_Work task_
Where the listing below has a line with "Definition spaceship (x", write out exactly that line and every line after it, stopping after the line with "other operand is not wider. *)".

_Given entries_
(* ===== verification/UFixedBigInt.v ===== *)
(** * Unsigned integers of a fixed width (AK/UFixedBigInt.h, AK/UFixedBigIntDivision.h)

    [UFixedBigInt<bit_size>] is a storage of native words, here of 64 bits, with the operators of the
    built-in integers.  An operator with two operands has the width of the wider one; the width that counts
    is that of the storage, a whole number of words.  A built-in integer is an operand through its
    storage, so that it is an integer of the class in the model ([of_builtin]).

    A storage has no initial value.  What a new one holds is the argument [uninitialized] of the
    definitions; the theorems hold for every content, and one of them shows an operator that lets it
    through. *)
From S2P Require Import Prelude Bitmap BigIntBase UnsignedBigInteger BigIntDivision StorageOperations.

Local Open Scope Z_scope.

Record UFixedBigInt := mk_fixed { bit_size : nat; data : list Z }.

Definition static_size (bits : nat) : nat := (bits + 63) / 64.
Definition get_storage_of (x : UFixedBigInt) : storage := mk_storage false (data x).

(** A built-in integer of [bits] bits *)
Definition of_builtin (bits : nat) (v : Z) : UFixedBigInt :=
  mk_fixed bits (if (64 <? bits)%nat then [wrap 64 v; wrap 64 (Z.shiftr v 64)] else [wrap 64 v]).

(** ** Shifts between two storages and in place *)
Definition shift_left_into (w : Z) (operand : list Z) (shift : nat) (result : list Z) : outcome (list Z) :=
  let size := length operand in
  let offset := (shift / Z.to_nat w)%nat in
  let remainder := Z.of_nat (shift mod Z.to_nat w) in
  if remainder =? 0 then
    result ← for_range_down offset size (fun i result =>
      x ← at_index operand (Z.of_nat i - Z.of_nat offset);
      set_at_index result (Z.of_nat i) x) result;
    for_range 0 offset (fun i result => set_at_index result (Z.of_nat i) 0) result
  else
    result ← for_range_down (S offset) size (fun i result =>
      x ← at_index operand (Z.of_nat i - Z.of_nat offset);
      y ← at_index operand (Z.of_nat i - Z.of_nat offset - 1);
      set_at_index result (Z.of_nat i)
        (Z.lor (wrap w (Z.shiftl x remainder)) (Z.shiftr y (w - remainder)))) result;
    x ← at_index operand 0;
    result ← set_at_index result (Z.of_nat offset) (wrap w (Z.shiftl x remainder));
    for_range 0 offset (fun i result => set_at_index result (Z.of_nat i) 0) result.

Definition shift_right_in_place (w : Z) (operand : list Z) (shift : nat) : outcome (list Z) :=
  let size := length operand in
  let offset := (shift / Z.to_nat w)%nat in
  let remainder := Z.of_nat (shift mod Z.to_nat w) in
  if remainder =? 0 then
    kept ← size_sub size offset;
    result ← for_range 0 kept (fun i result =>
      x ← at_index result (Z.of_nat (i + offset));
      set_at_index result (Z.of_nat i) x) operand;
    for_range kept size (fun i result => set_at_index result (Z.of_nat i) 0) result
  else
    kept ← size_sub size offset;
    last ← size_sub kept 1;
    result ← for_range 0 last (fun i result =>
      x ← at_index result (Z.of_nat (i + offset));
      y ← at_index result (Z.of_nat (i + offset) + 1);
      set_at_index result (Z.of_nat i)
        (Z.lor (Z.shiftr x remainder) (wrap w (Z.shiftl y (w - remainder))))) operand;
    x ← at_index result (Z.of_nat size - 1);
    result ← set_at_index result (Z.of_nat last) (Z.shiftr x remainder);
    for_range kept size (fun i result => set_at_index result (Z.of_nat i) 0) result.

(** ** Division *)

(** [while (len > 0 && !operand[len - 1]) --len;] *)
Fixpoint significant_words (operand : list Z) (len : nat) : outcome nat :=
  match len with
  | O => Ok O
  | S len' => x ← at_index operand (Z.of_nat len'); if x =? 0 then significant_words operand len' else Ok len
  end.

(** [if constexpr (restore_remainder)] *)
Definition restore (restore_remainder : bool) (remainder : list Z) (f : list Z -> outcome (list Z)) : outcome (list Z) :=
  if restore_remainder then f remainder else Ok remainder.

(** A storage divided by a word: the quotient and the remainder *)
Definition divide_by_native_word (operand1 quotient : list Z) (dividend_len : nat) (divisor : Z) : outcome (list Z * Z) :=
  high ← at_index operand1 (Z.of_nat dividend_len - 1);
  low ← at_index operand1 (Z.of_nat dividend_len - 2);
  let u := wrap 128 (wrap 128 (Z.shiftl high 64) + low) in
  ' (quotient, carry) ← divide_words 64 operand1 quotient dividend_len u divisor;
  quotient ← for_range dividend_len (length quotient) (fun i quotient => set_at_index quotient (Z.of_nat i) 0) quotient;
  Ok (quotient, carry).

(** The quotient and the remainder; [scratch] is what the storage for the dividend holds.  Without
    [restore_remainder] algorithm D leaves the remainder as it is. *)
Definition fixed_div_mod (restore_remainder : bool) (operand1 operand2 quotient remainder scratch : list Z)
    : outcome (list Z * list Z) :=
  divisor_len ← significant_words operand2 (length operand2);
  dividend_len ← significant_words operand1 (length operand1);
  if (divisor_len =? 0)%nat then Panic
  else
    first ← at_index operand2 0;
    if (divisor_len =? 1)%nat && (first =? 1) then
      remainder ← restore restore_remainder remainder (set 0);
      Ok (operand1, remainder)
    else if (dividend_len <? divisor_len)%nat then
      quotient ← set 0 quotient;
      remainder ← restore restore_remainder remainder (fun r => copy 64 (mk_storage false operand1) r 0);
      Ok (quotient, remainder)
    else if (divisor_len =? 1)%nat && (dividend_len =? 1)%nat then
      x ← at_index operand1 0;
      ' (q, r) ← divide_word x first;
      quotient ← set q quotient;
      remainder ← restore restore_remainder remainder (set r);
      Ok (quotient, remainder)
    else if (divisor_len =? 1)%nat then
      ' (quotient, carry) ← divide_by_native_word operand1 quotient dividend_len first;
      remainder ← restore restore_remainder remainder (set carry);
      Ok (quotient, remainder)
    else
      dividend ← copy 64 (mk_storage false operand1) scratch 0;
      ' (q, r) ← div_mod_internal 64 dividend operand2 quotient remainder dividend_len divisor_len;
      Ok (q, if restore_remainder then r else remainder).

(** ** The class *)
Section operators.
Variable uninitialized : nat -> list Z.

Definition new_storage (bits : nat) : list Z := uninitialized (static_size bits).

(** Constructors and casts from other widths *)
Definition convert (bits : nat) (x : UFixedBigInt) : outcome UFixedBigInt :=
  l ← copy 64 (get_storage_of x) (new_storage bits) 0;
  Ok (mk_fixed bits l).

(** Casts to the built-in integers: one word or less, and two words *)
Definition to_builtin (bits : nat) (x : UFixedBigInt) : outcome Z :=
  if (bits <=? 64)%nat then w ← at_index (data x) 0; Ok (wrap (Z.of_nat bits) w)
  else
    high ← at_index (data x) 1;
    low ← at_index (data x) 0;
    Ok (wrap 128 (wrap 128 (Z.shiftl high 64) + low)).

(** The integer of an array of integers of [item_bits] bits, the least significant first: whole words, or halves of
    words when the items are of type [u32].  The array fits by a requirement of the constructor. *)
Fixpoint from_array_loop (item_bits : nat) (is_u32 : bool) (value : list UFixedBigInt) (offset : nat) (l : list Z) : outcome (list Z * nat) :=
  match value with
  | [] => Ok (l, offset)
  | item :: value =>
      l ← (if (offset mod 64 =? 0)%nat then
             for_range 0 (length (data item)) (fun i l =>
               x ← at_index (data item) (Z.of_nat i); set_at_index l (Z.of_nat (i + offset / 64)) x) l
           else if (offset mod 64 =? 32)%nat && is_u32 then
             old ← at_index l (Z.of_nat (offset / 64));
             x ← at_index (data item) 0;
             set_at_index l (Z.of_nat (offset / 64)) (wrap 64 (Z.lor old (wrap 128 (Z.shiftl x 32))))
           else Panic);
      from_array_loop item_bits is_u32 value (offset + item_bits) l
  end.
Definition from_array (bits item_bits : nat) (is_u32 : bool) (value : list UFixedBigInt) : outcome UFixedBigInt :=
  ' (l, offset) ← from_array_loop item_bits is_u32 value 0 (new_storage bits);
  l ← for_range ((offset + 63) / 64) (length l) (fun i l => set_at_index l (Z.of_nat i) 0) l;
  Ok (mk_fixed bits l).

(** The two halves of an integer with an even number of words, and the integer of two halves *)
Definition low_part (x : UFixedBigInt) : outcome UFixedBigInt :=
  let part_size := (static_size (bit_size x) / 2)%nat in
  if (part_size =? 1)%nat then w ← at_index (data x) 0; Ok (of_builtin 64 w)
  else l ← copy 64 (get_storage_of x) (new_storage (part_size * 64)) 0; Ok (mk_fixed (part_size * 64) l).
Definition high_part (x : UFixedBigInt) : outcome UFixedBigInt :=
  let part_size := (static_size (bit_size x) / 2)%nat in
  if (part_size =? 1)%nat then w ← at_index (data x) (Z.of_nat part_size); Ok (of_builtin 64 w)
  else l ← copy 64 (get_storage_of x) (new_storage (part_size * 64)) part_size; Ok (mk_fixed (part_size * 64) l).
Definition from_parts (bits : nat) (low high : UFixedBigInt) : outcome UFixedBigInt :=
  let part_size := (static_size bits / 2)%nat in
  l ← for_range 0 part_size (fun i l =>
    x ← at_index (data low) (Z.of_nat i); set_at_index l (Z.of_nat i) x) (new_storage bits);
  l ← for_range 0 part_size (fun i l =>
    x ← at_index (data high) (Z.of_nat i); set_at_index l (Z.of_nat (i + part_size)) x) l;
  Ok (mk_fixed bits l).

(** Binary utilities *)
Definition popcnt (x : UFixedBigInt) : outcome Z :=
  for_range 0 (length (data x)) (fun i result =>
    w ← at_index (data x) (Z.of_nat i); Ok (wrap 64 (result + popcount 64 w))) 0.

Fixpoint ctz_loop (l : list Z) (result : Z) : Z :=
  match l with
  | [] => result
  | w :: l => if negb (w =? 0) then wrap 64 (result + count_trailing_zeroes 64 w) else ctz_loop l (wrap 64 (result + 64))
  end.
Definition ctz (x : UFixedBigInt) : Z := ctz_loop (data x) 0.

Fixpoint clz_loop (l : list Z) (i : nat) (result : Z) : outcome Z :=
  match i with
  | O => Ok result
  | S i =>
      w ← at_index l (Z.of_nat i);
      if negb (w =? 0) then zeroes ← count_leading_zeroes 64 w; Ok (wrap 64 (result + Z.of_nat zeroes))
      else clz_loop l i (wrap 64 (result + 64))
  end.
Definition clz (x : UFixedBigInt) : outcome Z :=
  result ← clz_loop (data x) (length (data x)) 0;
  Ok (wrap 64 (result + Z.of_nat (bit_size x) - 64 * Z.of_nat (static_size (bit_size x)))).

(** Comparisons *)
Definition operator_not (x : UFixedBigInt) : bool := fold_left (fun result w => result && (w =? 0)) (data x) true.
Definition to_bool (x : UFixedBigInt) : bool := fold_left (fun result w => result || negb (w =? 0)) (data x) false.
Definition fixed_eq (x other : UFixedBigInt) : outcome bool :=
  r ← compare 64 (get_storage_of x) (get_storage_of other) true; Ok (r =? 0).
Definition spaceship (x other : UFixedBigInt) : outcome Z := compare 64 (get_storage_of x) (get_storage_of other) false.
Definition is_zero_constant_time (x : UFixedBigInt) : bool := fold_left Z.lor (data x) 0 =? 0.
Definition is_equal_to_constant_time (x other : UFixedBigInt) : outcome bool :=
  fold ← for_range 0 (length (data x)) (fun i fold =>
    a ← at_index (data x) (Z.of_nat i);
    b ← at_index (data other) (Z.of_nat i);
    Ok (Z.lor fold (Z.lxor a b))) 0;
  Ok (fold =? 0).

(** [do_standard_binary_operation] and [do_standard_compound_assignment]; the second asserts at compile time that the
    other operand is not wider. *)
Definition binary_operation (f : list Z -> list Z -> list Z -> outcome (list Z)) (x other : UFixedBigInt) : outcome UFixedBigInt :=
  let bits := Nat.max (bit_size x) (bit_size other) in
  l ← f (data x) (data other) (new_storage bits);
  Ok (mk_fixed bits l).
Definition compound_assignment (f : list Z -> list Z -> list Z -> outcome (list Z)) (x other : UFixedBigInt) : outcome UFixedBigInt :=
  l ← f (data x) (data other) (data x);
  Ok (mk_fixed (bit_size x) l).

Definition fixed_bitwise (operation : Bitwise) : UFixedBigInt -> UFixedBigInt -> outcome UFixedBigInt :=
  binary_operation (compute_bitwise 64 operation).
Definition fixed_bitwise_assign (operation : Bitwise) : UFixedBigInt -> UFixedBigInt -> outcome UFixedBigInt :=
  compound_assignment (fun _ operand2 result => compute_inplace_bitwise 64 operation operand2 result).
Definition fixed_invert (x : UFixedBigInt) : outcome UFixedBigInt :=
  l ← compute_bitwise 64 INVERT (data x) (data x) (new_storage (bit_size x));
  Ok (mk_fixed (bit_size x) l).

_Task answer_
Definition spaceship (x other : UFixedBigInt) : outcome Z := compare 64 (get_storage_of x) (get_storage_of other) false.
Definition is_zero_constant_time (x : UFixedBigInt) : bool := fold_left Z.lor (data x) 0 =? 0.
Definition is_equal_to_constant_time (x other : UFixedBigInt) : outcome bool :=
  fold ← for_range 0 (length (data x)) (fun i fold =>
    a ← at_index (data x) (Z.of_nat i);
    b ← at_index (data other) (Z.of_nat i);
    Ok (Z.lor fold (Z.lxor a b))) 0;
  Ok (fold =? 0).

(** [do_standard_binary_operation] and [do_standard_compound_assignment]; the second asserts at compile time that the
    other operand is not wider. *)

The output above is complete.